Monday 1 October 2018

May's Brexit," Bread and circuses" without the Bread.



Unsurprisingly Theresa May has been mocked for unveiling plans to repeat the 1950s Festival of Britain to mark the start of Brexit.

However it is a worrying indication of the sort of Britain we are going to face, after we face the predicted economic disaster after we we leave the European Union

A scenario in which even the government whilst calling out "Project Fear " by making A ministerial appointment to oversee the protection of food supplies through the Brexit period which has prompted alarm over shortages, and claims of how "catastrophic" the withdrawal process has become.

I don't see the government introducing Ration card's to meet such shortages.

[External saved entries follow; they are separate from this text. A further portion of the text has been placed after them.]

(** A process alone. *)
Definition psolo (loc : path) : relation (ppc * World) :=
  fun c c' => pstep loc c.1 c.2 = Some c'.

(** Two processes, for the dataset directories [loc1] and [loc2]. *)
Definition pstep2 (loc1 loc2 : path) : relation (ppc * ppc * World) :=
  interleave (pstep loc1) (pstep loc2).

(** The program point at which a prologue with result [r] ends. *)
Definition pfinal (r : exn + unit) : ppc :=
  match r with inr _ => PLoop | inl e => PRaised e end.

(** ** One process alone is [prologue] *)

Section Solo.
Context (loc : path).

Lemma mkdir_steps rp rest w :
  psolo loc (PMake (MMkdir rp :: rest), w)
    (match (os_mkdir (rev rp) w).2 with inr _ => mreturn rest | inl e => unwind e rest end,
     (os_mkdir (rev rp) w).1).
Proof. unfold psolo. simpl. by destruct (os_mkdir (rev rp) w) as [w' [e|[]]]. Qed.

(** The recursion of [makedirs_rev rp] is the frames above [rest]. *)
Lemma makedirs_steps rp rest w w' r :
  makedirs_rev rp w = (w', r) ->
  rtc (psolo loc) (PMake (MCheck rp :: rest), w)
    (match r with inr _ => mreturn rest | inl e => unwind e rest end, w').
Proof.
  revert rest w w' r. induction rp as [|x rh IH]; intros rest w w' r Hr.
  - eapply rtc_l; [reflexivity|]. apply rtc_once. pose proof (mkdir_steps [] rest w) as Hs.
    cbn [rev app] in Hs. simpl in Hr. rewrite Hr in Hs. exact Hs.
  - revert Hr. cbn [makedirs_rev]. unfold os_path_exists. py_simpl.
    destruct (path_exists w (rev rh)) eqn:E.
    + intros Hr. eapply rtc_l; [unfold psolo; simpl; by rewrite E|]. apply rtc_once.
      pose proof (mkdir_steps (x :: rh) rest w) as Hs. rewrite Hr in Hs. exact Hs.
    + unfold pcatch. destruct (makedirs_rev rh w) as [w1 r1] eqn:Hrec. intros Hr.
      eapply rtc_l; [unfold psolo; simpl; by rewrite E|].
      apply (IH (MMkdir (x :: rh) :: rest)) in Hrec. eapply rtc_trans; [exact Hrec|]. revert Hr.
      destruct r1 as [e|[]]; [destruct (is_FileExistsError e) eqn:He|]; cbn [unwind mreturn]; rewrite ?He;
        cbv beta iota.
      * intros Hr. apply rtc_once. pose proof (mkdir_steps (x :: rh) rest w1) as Hs.
        rewrite Hr in Hs. exact Hs.
      * intros [= <- <-]. destruct rest as [|f rest]; [apply rtc_refl|]. simpl. rewrite He. apply rtc_refl.
      * intros Hr. apply rtc_once. pose proof (mkdir_steps (x :: rh) rest w1) as Hs.
        rewrite Hr in Hs. exact Hs.
Qed.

But that may be that those with the money will not see the shortages, only those already suffering under Brexit,  will face the empty supermarket shelves.



The Mirror reports that

Usually the opening day of the Conservative Party Conference is a time to make a big promise to the nation about the issues that matter.
But instead, while 4million children live in poverty, Mrs May trumped plans for a £120million festival "echoing" the days of Queen Victoria.The new festival will have an Olympic-style "delivery body" and be held in early 2022, months after Brexit begins in earnest, and optimistic Tory chiefs claim it would generate "billions" of pounds for the economy.It follows on from the famous 1951 Festival of Britain, which was itself held to mark 100 years since the Great Exhibition.Mrs May boasted: "Almost 70 years ago the Festival of Britain stood as a symbol of change. Britain once again stands on the cusp of a new future as an outward facing global trading nation

It does seem similar Britain was still experecing some rationing and facing post-war asturity Labour cabinet member Herbert Morrison was the prime mover; in 1947 he started with the original plan to celebrate the centennial of the Great Exhibition of 1851. However it was not to be another World Fair, for international themes were absent, as was the British Commonwealth. Instead the 1951 festival focused entirely on Britain and its achievements; it was funded chiefly by the government, with a budget of £12 million. The Labour government was losing support and so the implicit goal of the festival was to give the people a feeling of successful recovery from the war's devastation  as well as promoting British science, technology, industrial design, architecture and the arts.

Welsh Historian Kenneth O. Morgan says the Festival was a "triumphant success" as people:
flocked to the South Bank site, to wander around the Dome of Discovery, gaze at the Skylon, and generally enjoy a festival of national celebration. Up and down the land, lesser festivals enlisted much civic and voluntary enthusiasm. A people curbed by years of total war and half-crushed by austerity and gloom, showed that it had not lost the capacity for enjoying itself....Above all, the Festival made a spectacular setting as a showpiece for the inventiveness and genius of British scientists and technologists.
 Some prominent members of the Labour government considered the Festival to be a Labour undertaking which would contribute to their future electoral success, and Clement Attlee, the Labour Leader, wrote to Morrison saying that an election in autumn 1951 would enable the Labour Party to benefit from its popularity. In the event, Labour lost the autumn election. Churchill's contempt for the Festival led him to make his first act as Prime Minister in October 1951 an instruction to clear the South Bank site.

Mrs May's "Festival" will be however a total expression of naked British Nationalism as Prime Minister Theresa May said the festival will strengthen what she describes as "our precious union".

Throughout History Dictators faced with economy problems  and  rising political dissent which the Juvenal, a Roman poet active in the late first and early second century AD refered to as  Bread and circuses" (or bread and games; from Latin: panem et circenses)  a figure of speech, specifically referring to a superficial means of appeasement. As a metonymic, the phrase is Juvenal, a Roman poet active in the late first and early second century AD — and is used commonly in cultural, particularly political, contexts.

I doubt if we see Boris Johnson William Rees Mogg  so fond of their Latin quotes recalling this one.
In a political context, the phrase means to generate public approval, not by excellence in public service or public policy, but by diversion, distraction or by satisfying the most immediate or base requirements of a populace[1] — by offering a palliative: for example food (bread) or entertainment (circuses).

Though after  Brexit and the possible food shortages which has seen the necessity of  an appointment o fa War Time  food minister, it seems we are going to have   Bread and circuses" but unfortunately  without the bread.